X promises Y they will do something. Y accepts X intends to do it and exchanges Z, however, X fails to keep the promise. (Note X and Y can be organisations or individuals, and Z can be any currency of trade from dollars to trust.)
There are many examples where, in hindsight, Y suspects X never intended to keep the promise. “A fundamental purpose of promising is to provide assurance,” wrote Abraham Sesshu Roth. However, often Y has a minimal assurance of what X intends. In addition to the letter of the promise, past history and sometimes legal consequences provide the only surety it will be kept.
Surely, the burden of interrogating what is intended should fall to the promiser. This seems obvious, but in today’s landscape too often the reverse is true. Like the characters in Kavka’s article, the promiser gets “paid” whether they keep their promise or not (moral and legal consequences are another matter).

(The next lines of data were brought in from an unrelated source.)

(** * sc2reader.objects

    A shallow embedding of [sc2reader/objects.py], the domain objects of a
    parsed StarCraft II replay: depot files, teams, lobby attributes,
    persons, players and score-screen graphs.  The module is Python 2 code:
    [str] is a byte string, [unicode] is a sequence of code points, and
    every attribute access, dictionary lookup and codec call can raise. *)

From Stdlib Require Import ZArith Ascii String Permutation.
From stdpp Require Import base option list strings pretty sorting gmap.

(** ** Exceptions and outcomes *)

(** The exceptions this module lets escape, with the argument Python gives
    them. *)
Inductive exn : Type :=
  | AttributeError (msg : string)
  | TypeError (msg : string)
  | ValueError (msg : string)
  | KeyError (key : string)
  | UnicodeDecodeError (codec : string)
  | UnicodeEncodeError (codec : string).

(** What evaluating an expression ends in: a value, an exception, or
    [Stuck], where the embedding stops: a location that is not allocated
    (Python has no dangling reference) or an operation on a value whose
    behaviour is left outside the embedding. *)
Inductive outcome (A : Type) : Type :=
  | Return (a : A)
  | Raise (e : exn)
  | Stuck.
Arguments Return {A} a.
Arguments Raise {A} e.
Arguments Stuck {A}.

Global Instance outcome_ret : MRet outcome := λ A a, Return a.
Global Instance outcome_bind : MBind outcome := λ A B f m,
  match m with
  | Return a => f a
  | Raise e => Raise e
  | Stuck => Stuck
  end.
Global Instance outcome_fmap : FMap outcome := λ A B f m,
  match m with
  | Return a => Return (f a)
  | Raise e => Raise e
  | Stuck => Stuck
  end.

(** [for x in xs: f x], collecting the results; the first exception ends
    the loop. *)
Fixpoint for_each {A B} (f : A → outcome B) (xs : list A) : outcome (list B) :=
  match xs with
  | [] => Return []
  | x :: xs' => y ← f x; ys ← for_each f xs'; Return (y :: ys)
  end.

(** ** Python 2 strings *)

(** A [str] is a byte string, Rocq's [string]; a [unicode] is a list of
    code points. *)
Abbreviation unicode := (list Z).

Definition str_bytes (s : string) : list Z :=
  (λ c, Z.of_N (N_of_ascii c)) <$> list_ascii_of_string s.

Global Instance byte_value_inj : Inj (=) (=) (λ c, Z.of_N (N_of_ascii c)).
Proof.
  intros c1 c2 H%N2Z.inj.
  by rewrite <-(ascii_N_embedding c1), <-(ascii_N_embedding c2), H.
Qed.

(** [s[start:stop]] for non-negative bounds; [stop = None] is [s[start:]].
    A slice never raises: bounds beyond the end are clipped. *)
Definition str_slice (s : string) (start : nat) (stop : option nat) : string :=
  let l := drop start (list_ascii_of_string s) in
  string_of_list_ascii
    (match stop with
     | Some e => take (e - start) l
     | None => l
     end).

(** [strip], [lstrip] and [rstrip] with an explicit set of characters:
    [lstrip] drops the longest prefix made of them, [rstrip] the longest
    such suffix, [strip] both. *)
Fixpoint list_lstrip {A} `{EqDecision A} (chars l : list A) : list A :=
  match l with
  | [] => []
  | c :: l' => if bool_decide (c ∈ chars) then list_lstrip chars l' else l
  end.
Definition list_rstrip {A} `{EqDecision A} (chars l : list A) : list A :=
  reverse (list_lstrip chars (reverse l)).
Definition list_strip {A} `{EqDecision A} (chars l : list A) : list A :=
  list_rstrip chars (list_lstrip chars l).

Definition str_strip (s chars : string) : string :=
  string_of_list_ascii
    (list_strip (list_ascii_of_string chars) (list_ascii_of_string s)).
Definition str_rstrip (s chars : string) : string :=
  string_of_list_ascii
    (list_rstrip (list_ascii_of_string chars) (list_ascii_of_string s)).
Definition unicode_strip (u : unicode) (chars : string) : unicode :=
  list_strip (str_bytes chars) u.

(** The literal ['\x00 '] both constructors strip with. *)
Definition padding : string := String "000" " ".

(** [only_of chars s]: [s] is made of characters of [chars];
    [trimmed chars s]: [s] neither starts nor ends with one. *)
Definition only_of (chars s : string) : bool :=
  forallb (λ c, bool_decide (c ∈ list_ascii_of_string chars))
    (list_ascii_of_string s).
Definition trimmed (chars s : string) : bool :=
  let l := list_ascii_of_string s in
  match head l, last l with
  | Some a, Some b =>
      negb (bool_decide (a ∈ list_ascii_of_string chars))
      && negb (bool_decide (b ∈ list_ascii_of_string chars))
  | _, _ => true
  end.
Definition is_ascii (s : string) : bool :=
  forallb (λ b, bool_decide (b < 128)%Z) (str_bytes s).
Definition comma_free (s : string) : bool :=
  forallb (λ c, negb (bool_decide (c = ","%char))) (list_ascii_of_string s).

(** A string that is not empty and holds no comma. *)
Definition url_like (u : string) : Prop := u ≠ "" ∧ comma_free u = true.

(** [s[::-1]] *)
Definition str_reverse (s : string) : string :=
  string_of_list_ascii (reverse (list_ascii_of_string s)).

(** [sep.join(l)] *)
Fixpoint str_join (sep : string) (l : list string) : string :=
  match l with
  | [] => ""
  | [s] => s
  | s :: l' => s +:+ sep +:+ str_join sep l'
  end.

(** [sorted(l)] on byte strings: the order is the lexicographic one on byte
    values, which is total and antisymmetric, so the sorted list does not
    depend on the sorting algorithm. *)
Definition sorted (l : list string) : list string := merge_sort String.le l.

(** [s.encode('hex')]: two lowercase digits per byte. *)
Definition hex_digit (n : N) : ascii :=
  match n with
  | 0 => "0" | 1 => "1" | 2 => "2" | 3 => "3" | 4 => "4" | 5 => "5"
  | 6 => "6" | 7 => "7" | 8 => "8" | 9 => "9" | 10 => "a" | 11 => "b"
  | 12 => "c" | 13 => "d" | 14 => "e" | _ => "f"
  end%N%char.
Fixpoint str_encode_hex (s : string) : string :=
  match s with
  | "" => ""
  | String c s' =>
      String (hex_digit (N_of_ascii c / 16))
        (String (hex_digit (N_of_ascii c mod 16)) (str_encode_hex s'))
  end.

(** [s.decode('utf-8')] with the strict error handler, as CPython 2.7
    decodes: sequences of one to four bytes, no overlong form, nothing
    above U+10FFFF; encoded surrogates are accepted. *)
Definition is_continuation (b : Z) : bool := bool_decide (Z.land b 0xC0 = 0x80)%Z.
Definition low6 (b : Z) : Z := Z.land b 0x3F.

Fixpoint utf8_decode (bs : list Z) : option unicode :=
  match bs with
  | [] => Some []
  | b0 :: r =>
      if decide (b0 < 0x80)%Z then (b0 ::.) <$> utf8_decode r
      else if decide (b0 < 0xC2)%Z then None
      else if decide (b0 < 0xE0)%Z then
        match r with
        | b1 :: r' =>
            if is_continuation b1
            then (Z.lor (Z.shiftl (Z.land b0 0x1F) 6) (low6 b1) ::.)
                   <$> utf8_decode r'
            else None
        | _ => None
        end
      else if decide (b0 < 0xF0)%Z then
        match r with
        | b1 :: b2 :: r' =>
            if is_continuation b1 && is_continuation b2
               && negb (bool_decide (b0 = 0xE0 ∧ b1 < 0xA0)%Z)
            then (Z.lor (Z.shiftl (Z.land b0 0x0F) 12)
                    (Z.lor (Z.shiftl (low6 b1) 6) (low6 b2)) ::.)
                   <$> utf8_decode r'
            else None
        | _ => None
        end
      else if decide (b0 < 0xF5)%Z then
        match r with
        | b1 :: b2 :: b3 :: r' =>
            if is_continuation b1 && is_continuation b2 && is_continuation b3
               && negb (bool_decide (b0 = 0xF0 ∧ b1 < 0x90)%Z)
               && negb (bool_decide (b0 = 0xF4 ∧ 0x90 ≤ b1)%Z)
            then (Z.lor (Z.shiftl (Z.land b0 0x07) 18)
                    (Z.lor (Z.shiftl (low6 b1) 12)
                       (Z.lor (Z.shiftl (low6 b2) 6) (low6 b3))) ::.)
                   <$> utf8_decode r'
            else None
        | _ => None
        end
      else None
  end.

(** What the proofs need to know of a lead byte and of a continuation
    byte, as two boolean checks that run over the 256 bytes: the code
    point of a sequence of two, three or four bytes is 128 or more. *)
Definition lead_ok (b0 : Z) : bool :=
  ((if decide (0xC2 ≤ b0 < 0xE0)
    then bool_decide (2 ^ 7 ≤ Z.shiftl (Z.land b0 0x1F) 6) else true)
   && (if decide (0xE0 < b0 < 0xF0)
       then bool_decide (2 ^ 7 ≤ Z.shiftl (Z.land b0 0x0F) 12) else true)
   && (if decide (0xF0 < b0 < 0xF5)
       then bool_decide (2 ^ 7 ≤ Z.shiftl (Z.land b0 0x07) 18) else true)
   && bool_decide (0 ≤ Z.shiftl (Z.land b0 0x1F) 6)
   && bool_decide (0 ≤ Z.shiftl (Z.land b0 0x0F) 12)
   && bool_decide (0 ≤ Z.shiftl (Z.land b0 0x07) 18))%Z.
Definition cont_ok (b1 : Z) : bool :=
  ((if is_continuation b1 && bool_decide (0x90 ≤ b1)
    then bool_decide (2 ^ 7 ≤ Z.shiftl (low6 b1) 12) else true)
   && (if is_continuation b1 && bool_decide (0xA0 ≤ b1)
       then bool_decide (2 ^ 7 ≤ Z.shiftl (low6 b1) 6) else true)
   && bool_decide (0 ≤ low6 b1)
   && bool_decide (0 ≤ Z.shiftl (low6 b1) 6)
   && bool_decide (0 ≤ Z.shiftl (low6 b1) 12))%Z.

Definition str_decode_utf8 (s : string) : outcome unicode :=
  match utf8_decode (str_bytes s) with
  | Some u => Return u
  | None => Raise (UnicodeDecodeError "utf8")
  end.

(** [str(u)] for a [unicode] [u], which is what [str.format] does with a
    unicode argument: the default codec is ASCII and it rejects every code
    point above 127. *)
Fixpoint ascii_encode (u : unicode) : option string :=
  match u with
  | [] => Some ""
  | c :: u' =>
      if decide (0 ≤ c < 128)%Z
      then String (ascii_of_N (Z.to_N c)) <$> ascii_encode u'
      else None
  end.
Definition str_of_unicode (u : unicode) : outcome string :=
  match ascii_encode u with
  | Some s => Return s
  | None => Raise (UnicodeEncodeError "ascii")
  end.

(** ** Objects and identity *)

(** Objects live at locations; a class that defines neither [__eq__] nor
    [__cmp__] inherits the comparison of [object], which is identity. *)
Abbreviation loc := nat.
Definition object_eq (l1 l2 : loc) : bool := bool_decide (l1 = l2).

(** ** DepotFile *)

Module DepotFile.

Record t : Type := mk {
  server : unicode;
  hash : string;
  type : string
}.

(** ['http://{0}.depot.battle.net:1119/{1}.{2}'.format(a, b, c)] on byte
    strings. *)
Definition url_template_format (a b c : string) : string :=
  "http://" +:+ a +:+ ".depot.battle.net:1119/" +:+ b +:+ "." +:+ c.

Definition __init__ (bytes : string) : outcome t :=
  decoded ← str_decode_utf8 (str_slice bytes 4 (Some 8));
  Return {| server := unicode_strip decoded padding;
            hash := str_encode_hex (str_slice bytes 8 None);
            type := str_slice bytes 0 (Some 4) |}.

Definition url (self : t) : outcome string :=
  server ← str_of_unicode (server self);
  Return (url_template_format server (hash self) (type self)).

(** [hash(self.url)]; the builtin [hash] on strings is a parameter. *)
Definition __hash__ (builtin_hash : string → Z) (self : t) : outcome Z :=
  builtin_hash <$> url self.

Definition __str__ (self : t) : outcome string := url self.

(** [DepotFile(bytes)] in a store of depot files: a new object at a fresh
    location, or the exception of [__init__] and no object. *)
Definition new (σ : gmap loc t) (bytes : string) : outcome (loc * gmap loc t) :=
  self ← __init__ bytes;
  let l := fresh (dom σ) in
  Return (l, <[l := self]> σ).

End DepotFile.

(** ** hashlib.sha256

    [hashlib.sha256(s).hexdigest()] of FIPS 180-4, on 32-bit words kept in
    [Z] with the wrap-around written out. *)

Module hashlib.

Definition w32 (x : Z) : Z := (x mod 2 ^ 32)%Z.
Definition rotr (n x : Z) : Z :=
  Z.lor (Z.shiftr x n) (w32 (Z.shiftl x (32 - n))).
Definition Ch (x y z : Z) : Z :=
  Z.lxor (Z.land x y) (Z.land (Z.lxor x 0xFFFFFFFF) z).
Definition Maj (x y z : Z) : Z :=
  Z.lxor (Z.lxor (Z.land x y) (Z.land x z)) (Z.land y z).
Definition Sigma0 (x : Z) : Z :=
  Z.lxor (Z.lxor (rotr 2 x) (rotr 13 x)) (rotr 22 x).
Definition Sigma1 (x : Z) : Z :=
  Z.lxor (Z.lxor (rotr 6 x) (rotr 11 x)) (rotr 25 x).
Definition sigma0 (x : Z) : Z :=
  Z.lxor (Z.lxor (rotr 7 x) (rotr 18 x)) (Z.shiftr x 3).
Definition sigma1 (x : Z) : Z :=
  Z.lxor (Z.lxor (rotr 17 x) (rotr 19 x)) (Z.shiftr x 10).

In my experience, many promises are remarkably cavalier. There is an insidious ‘we can always apologise if we don’t keep it’ mentality. The resulting increase of over-promising abdicates responsibility and flirts with making promises without intending to keep them — which is different from the more common intending but failing to act.
Back to Kavka’s toxin puzzle:
“Your drinking or not drinking the toxin hours later cannot affect the completed financial transaction. So instead of planning to drink the toxin, you decide to intend to drink it today and then change your mind after midnight. But if that is your plan, then it is obvious that you do not intend to drink the toxin.”
So the next time you’re making a promise deep dive into what you intend. Look at the reasons to keep it and the consequences if you don’t. Consider resources, risk and potential reward.
A promise not kept is toxic. To people’s confidence in you and or the organisation, and to the resulting brand. So examine what you intend and keep your promises.